# INSTRUCTIONS FOR THE TASK
Go over the listing below line by line, and return each one holding the string "data".

-=-=-=-=-

(* ===== verification/Resource.v ===== *)
(** Tables of kernel resources that processes wait for: each slot holds a spin
    lock, the resource's data, and a queue of blocked processes whose head is
    [head i].  Mutexes, barriers, condition variables and mailboxes are such
    tables; this file has the spin locks of kernel/locking/lock.c and what the
    four components share. *)
From S2P Require Import Prelude KMonad KList Sched.

Definition UNUSED : Z := -1.

Inductive lock_status_t := UNLOCKED | LOCKED.
#[export] Instance lock_status_eq_dec : EqDecision lock_status_t.
Proof. solve_decision. Defined.

(** A record with a spin lock in it. *)
Class HasSpin (T : Type) := {
  spin_of : T → lock_status_t;
  set_spin : lock_status_t → T → T;
  spin_set v x : spin_of (set_spin v x) = v;
  set_spin_id x : set_spin (spin_of x) x = x;
  set_spin_twice v w x : set_spin v (set_spin w x) = set_spin v x
}.

Record res_state (T : Type) := mk_res { r_sched : sched_state; slots : list T }.
Arguments mk_res {T} r_sched slots.
Arguments r_sched {T} r.
Arguments slots {T} r.

Section Operations.
Context {T : Type} `{HasSpin T}.

Definition upd_sched (x : sched_state) (s : res_state T) : res_state T := mk_res x (slots s).
Definition upd_slots (l : list T) (s : res_state T) : res_state T := mk_res (r_sched s) l.
Definition on_sched {A} (m : M sched_state A) : M (res_state T) A := zoom r_sched upd_sched m.

Definition slot (i : nat) : M (res_state T) T := s ← get; of_opt (slots s !! i).
Definition set_slot (i : nat) (f : T → T) : M (res_state T) unit :=
  modify (λ s, upd_slots (alter f i (slots s)) s).
Definition put_slot (i : nat) (x : T) (s : res_state T) : res_state T :=
  upd_slots (<[i := x]> (slots s)) s.

(** [atomic_swap(LOCKED, &lock->status)] stores LOCKED and gives the old value. *)
Definition spin_lock_try_acquire (old : lock_status_t) : lock_status_t * bool :=
  (LOCKED, bool_decide (old = UNLOCKED)).

(** [spin_lock_acquire] of the lock of slot [i]. A core that spins with the
    kernel lock held sees no other write: if the first try fails all do, and
    the loop does not return. *)
Definition SPIN_FUEL : nat := 1.
Definition spin_step (i : nat) : M (res_state T) (unit + unit) :=
  m ← slot i;
  let '(st, ok) := spin_lock_try_acquire (spin_of m) in
  set_slot i (set_spin st);;
  mret (if ok then inr () else inl ()).
Definition spin_lock_acquire (i : nat) : M (res_state T) unit :=
  while_ SPIN_FUEL (λ _ : unit, spin_step i) ().
Definition spin_lock_release (i : nat) : M (res_state T) unit := set_slot i (set_spin UNLOCKED).

(** The caller's process. *)
Definition current_running : M (res_state T) tcb := gets (λ s, current (r_sched s)).

(** ** One operation at a time *)

Lemma slot_ok s i m : slots s !! i = Some m → slot i s = Ok m s.
Proof. intros Hm. unfold slot. rewrite bind_get. unfold of_opt. by rewrite Hm. Qed.

Lemma set_slot_ok s i f m : slots s !! i = Some m → set_slot i f s = Ok () (put_slot i (f m) s).
Proof. intros Hm. unfold set_slot, modify, put_slot. by rewrite (list_alter_insert _ _ _ m). Qed.

Lemma put_slot_get s i m m' : slots s !! i = Some m → slots (put_slot i m' s) !! i = Some m'.
Proof. intros Hm. simpl. apply list_lookup_insert_eq. by eapply lookup_lt_Some. Qed.

Lemma put_slot_twice s i m m' : put_slot i m' (put_slot i m s) = put_slot i m' s.
Proof. unfold put_slot. simpl. by rewrite list_insert_insert_eq. Qed.

Lemma put_slot_id s i m : slots s !! i = Some m → put_slot i m s = s.
Proof. intros Hm. unfold put_slot. simpl. rewrite list_insert_id by done. by destruct s. Qed.

Lemma on_sched_ok {A} (m : M sched_state A) s a x :
  m (r_sched s) = Ok a x → on_sched m s = Ok a (upd_sched x s).
Proof. intros Hm. unfold on_sched, zoom. by rewrite Hm. Qed.

Lemma upd_sched_id (s : res_state T) : upd_sched (r_sched s) s = s.
Proof. by destruct s. Qed.

(** A free spin lock is taken at the first try; a taken one is never got. *)
Lemma spin_lock_acquire_ok s i m :
  slots s !! i = Some m → spin_of m = UNLOCKED →
  spin_lock_acquire i s = Ok () (put_slot i (set_spin LOCKED m) s).
Proof.
  intros Hm Hl. unfold spin_lock_acquire, SPIN_FUEL. rewrite while_eq. unfold spin_step.
  rewrite (bind_ok _ _ _ _ _ (slot_ok _ _ _ Hm)).
  unfold spin_lock_try_acquire. cbv beta iota zeta.
  rewrite (bind_ok _ _ _ _ _ (set_slot_ok _ _ _ _ Hm)). unfold mret, M_ret.
  by rewrite Hl, bool_decide_true.
Qed.

Lemma spin_lock_stuck s i m fuel :
  slots s !! i = Some m → spin_of m = LOCKED → while_ fuel (λ _ : unit, spin_step i) () s = Stuck.
Proof.
  intros Hm Hl. induction fuel as [|fuel IH]; [done|]. rewrite while_eq. unfold spin_step at 1.
  rewrite (bind_ok _ _ _ _ _ (slot_ok _ _ _ Hm)).
  unfold spin_lock_try_acquire. cbv beta iota zeta.
  rewrite (bind_ok _ _ _ _ _ (set_slot_ok _ _ _ _ Hm)). unfold mret, M_ret.
  rewrite Hl, bool_decide_false by done.
  replace (set_spin LOCKED m) with m by (rewrite <- Hl; symmetry; apply set_spin_id).
  by rewrite put_slot_id.
Qed.

Lemma spin_lock_release_ok s i m :
  slots s !! i = Some m → spin_lock_release i s = Ok () (put_slot i (set_spin UNLOCKED m) s).
Proof. apply set_slot_ok. Qed.
End Operations.

(** The running process: it is in no queue and was not killed. *)
Record runs (s : sched_state) (Q : gmap node (list tcb)) : Prop := {
  run_proc : is_proc (current s);
  run_free : ¬ queued Q (current s);
  run_alive : killed (pcbs s (current s)) ≠ 1
}.

(** Waking up others does not disturb the running process. *)
Lemma runs_wake s Q hd ws rs h :
  runs s Q → Q !! hd = Some ws → Q !! NReady = Some rs →
  runs (with_pcbs_heap (wake_pcbs ws (pcbs s)) h s) (<[NReady := rs ++ ws]> (<[hd := []]> Q)).
Proof.
  intros [Hp Hq Hk] Hws Hrs. split; [done| |].
  - simpl. apply not_queued_insert.
    + apply not_queued_insert; [done|]. apply not_elem_of_nil.
    + rewrite elem_of_app. intros [Hin|Hin]; apply Hq; [by exists NReady, rs|by exists hd, ws].
  - simpl. rewrite wake_pcbs_lookup. by case_decide.
Qed.

(** ** The invariant of a table

    [P x ws]: the data [x] of a slot fits the processes [ws] that wait for it. *)
Section Table.
Context {T : Type} `{HasSpin T}.
Context (head : nat → node) (N : nat) (P : T → list tcb → Prop).
Context {Hinj : Inj (=) (=) head} (Hhead : ∀ i, head i ≠ NReady).
Implicit Types (s : res_state T) (Q : gmap node (list tcb)).

Record res_inv s Q : Prop := {
  ri_sched : sched_inv (r_sched s) Q;
  ri_len : length (slots s) = N;
  ri_slot i x : slots s !! i = Some x →
    ∃ ws, Q !! head i = Some ws ∧ spin_of x = UNLOCKED ∧ P x ws
}.

Lemma res_get s Q i : res_inv s Q → (i < N)%nat →
  ∃ x ws, slots s !! i = Some x ∧ spin_of x = UNLOCKED ∧ Q !! head i = Some ws ∧ P x ws.
Proof.
  intros HI Hi. destruct (lookup_lt_is_Some_2 (slots s) i) as [x Hx]; [by rewrite (ri_len _ _ HI)|].
  destruct (ri_slot _ _ HI i x Hx) as (ws & ? & ? & ?). by exists x, ws.
Qed.

(** Changing one slot and its queue. *)
Lemma res_put s Q Q' y i x' ws' :
  res_inv s Q → (i < N)%nat → sched_inv y Q' → spin_of x' = UNLOCKED →
  (∀ j, j ≠ i → Q' !! head j = Q !! head j) → Q' !! head i = Some ws' → P x' ws' →
  res_inv (put_slot i x' (upd_sched y s)) Q'.
Proof.
  intros HI Hi Hy Hl Hother Hws HP. split.
  - done.
  - simpl. rewrite length_insert. apply HI.
  - intros j x. simpl. destruct (decide (j = i)) as [->|Hne].
    + rewrite list_lookup_insert_eq by by rewrite (ri_len _ _ HI). intros [= <-]. by exists ws'.
    + rewrite list_lookup_insert_ne by done. intros Hx. rewrite Hother by done.
      by apply (ri_slot _ _ HI).
Qed.

(** A table whose queues are left alone keeps its invariant. *)
Lemma res_frame s Q Q' y :
  res_inv s Q → sched_inv y Q' → (∀ j, Q' !! head j = Q !! head j) → res_inv (upd_sched y s) Q'.
Proof.
  intros HI Hy Hother. split; [done|apply HI|]. intros j x Hx. rewrite Hother. by apply (ri_slot _ _ HI).
Qed.

Lemma put_block s i x x1 (y : sched_state) :
  put_slot i x (upd_sched y (put_slot i x1 s)) = put_slot i x (upd_sched y s).
Proof. by rewrite <- (put_slot_twice (upd_sched y s) i x1 x). Qed.

(** Blocking the caller at the tail of slot [i]. *)
Lemma res_block s Q i x x1 x' ws :
  res_inv s Q → runs (r_sched s) Q → (i < N)%nat → slots s !! i = Some x → Q !! head i = Some ws →
  spin_of x' = UNLOCKED → P x' (ws ++ [current (r_sched s)]) →
  ∃ y Q', on_sched (do_block (NList (current (r_sched s))) (head i)) (put_slot i x1 s)
            = Ok () (put_slot i x1 (upd_sched y s)) ∧
    res_inv (put_slot i x' (upd_sched y s)) Q' ∧
    Q' = <[head i := ws ++ [current (r_sched s)]]> Q ∧
    (∃ h, y = upd_pcb (current (r_sched s)) (set_status TASK_BLOCKED) (upd_heap h (r_sched s))).
Proof.
  intros HI [Hp Hq Hk] Hi Hx Hws Hl HP.
  destruct (do_block_ok (r_sched s) Q (head i) ws (current (r_sched s))) as (h & Hb & HL);
    [apply HI|done|done|by apply is_proc_valid|done|].
  set (y := upd_pcb _ _ _) in Hb. exists y, (<[head i := ws ++ [current (r_sched s)]]> Q).
  split; [|split; [|split; [done|by exists h]]].
  - by apply (on_sched_ok (T := T) _ (put_slot i x1 s)).
  - eapply res_put; try done.
    + eapply sched_inv_block; try done. apply HI.
    + intros j Hj. rewrite lookup_insert_ne; [done|]. by intros ?%Hinj.
    + apply lookup_insert_eq.
Qed.

(** Waking up every process that waits for slot [i]. *)
Lemma res_wakeup s Q i x x1 x' ws :
  res_inv s Q → (i < N)%nat → slots s !! i = Some x → Q !! head i = Some ws →
  spin_of x' = UNLOCKED → P x' [] →
  ∃ y Q' rs, on_sched (wakeup (head i)) (put_slot i x1 s) = Ok () (put_slot i x1 (upd_sched y s)) ∧
    res_inv (put_slot i x' (upd_sched y s)) Q' ∧ Q !! NReady = Some rs ∧
    Q' = <[NReady := rs ++ ws]> (<[head i := []]> Q) ∧
    (∃ h, y = with_pcbs_heap (wake_pcbs ws (pcbs (r_sched s))) h (r_sched s)).
Proof.
  intros HI Hi Hx Hws Hl HP. pose proof (ri_sched _ _ HI) as HS.
  destruct (sv_ready _ _ HS) as [rs Hrs].
  destruct (wakeup_ok (r_sched s) Q (head i) ws rs) as (h & Hw & HL); [apply HS|apply Hhead|done|done| |].
  { intros t Ht. apply is_proc_valid. by apply (sv_proc _ _ HS (head i) ws). }
  set (y := with_pcbs_heap _ _ _) in Hw. exists y, (<[NReady := rs ++ ws]> (<[head i := []]> Q)), rs.
  split; [|split; [|split; [done|split; [done|by exists h]]]].
  - by apply (on_sched_ok (T := T) _ (put_slot i x1 s)).
  - eapply res_put; try done.
    + eapply sched_inv_wake; try done.
      * intros t Ht. split; [done|]. apply not_elem_of_nil.
      * intros t Ht. by apply not_elem_of_nil in Ht.
    + intros j Hj. rewrite !lookup_insert_ne; [done| |done]. by intros ?%Hinj.
    + rewrite lookup_insert_ne by done. apply lookup_insert_eq.
Qed.

(** Making the process ready that has waited longest for slot [i]. *)
Lemma res_handoff s Q i x x1 x' t ts :
  res_inv s Q → (i < N)%nat → slots s !! i = Some x → Q !! head i = Some (t :: ts) →
  spin_of x' = UNLOCKED → P x' ts →
  ∃ z y Q' rs, on_sched (q_dequeue (head i)) (put_slot i x1 s)
                 = Ok (Some (NList t)) (put_slot i x1 (upd_sched z s)) ∧
    on_sched (do_unblock (NList t)) (put_slot i x1 (upd_sched z s))
      = Ok () (put_slot i x1 (upd_sched y s)) ∧
    res_inv (put_slot i x' (upd_sched y s)) Q' ∧ Q !! NReady = Some rs ∧
    Q' = <[NReady := rs ++ [t]]> (<[head i := ts]> Q) ∧
    (∃ h, y = with_pcbs_heap (wake_pcbs [t] (pcbs (r_sched s))) h (r_sched s)).
Proof.
  intros HI Hi Hx Hws Hl HP. pose proof (ri_sched _ _ HI) as HS.
  destruct (sv_ready _ _ HS) as [rs Hrs].
  assert (is_proc t) as Ht by (eapply (sv_proc _ _ HS); [exact Hws|left]).
  destruct (dequeue_unblock (r_sched s) Q (head i) t ts rs) as (h1 & h2 & Hd & Hu & HL);
    [apply HS|by apply is_proc_valid|apply Hhead|done|done|].
  set (y := with_pcbs_heap _ _ _) in Hu.
  exists (upd_heap h1 (r_sched s)), y, (<[NReady := rs ++ [t]]> (<[head i := ts]> Q)), rs.
  split; [|split; [|split; [|split; [done|split; [done|by exists h2]]]]].
  - by apply (on_sched_ok (T := T) _ (put_slot i x1 s)).
  - by apply (on_sched_ok (T := T) _ (put_slot i x1 (upd_sched (upd_heap h1 (r_sched s)) s))).
  - eapply res_put; try done.
    + eapply sched_inv_wake; try done.
      * intros u ->%list_elem_of_singleton. split; [left|].
        pose proof (queue_nodup _ _ (sv_linked _ _ HS) _ _ Hws) as Hnd.
        by apply NoDup_cons in Hnd as [? _].
      * intros u Hu'. by right.
    + intros j Hj. rewrite !lookup_insert_ne; [done| |done]. by intros ?%Hinj.
    + rewrite lookup_insert_ne by done. apply lookup_insert_eq.
Qed.

Lemma res_empty s Q i x1 ws :
  res_inv s Q → Q !! head i = Some ws →
  on_sched (q_empty (head i)) (put_slot i x1 s) = Ok (bool_decide (ws = [])) (put_slot i x1 s).
Proof.
  intros HI Hws. rewrite <- (upd_sched_id (put_slot i x1 s)) at 2.
  apply on_sched_ok, (q_empty_ok (r_sched s) Q); [apply HI|done].
Qed.
End Table.

(** The running process of the example of Sched. *)
Lemma ex_sched_runs : runs ex_sched ex_queues.
Proof.
  split.
  - exists 0%nat. split; [done|unfold TASK_MAXNUM; lia].
  - by apply ex_not_queued, not_elem_ex.
  - done.
Qed.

-=-=-=-=-

# WRITTEN REPLY
    lock, the resource's data, and a queue of blocked processes whose head is
    [P x ws]: the data [x] of a slot fits the processes [ws] that wait for it. *)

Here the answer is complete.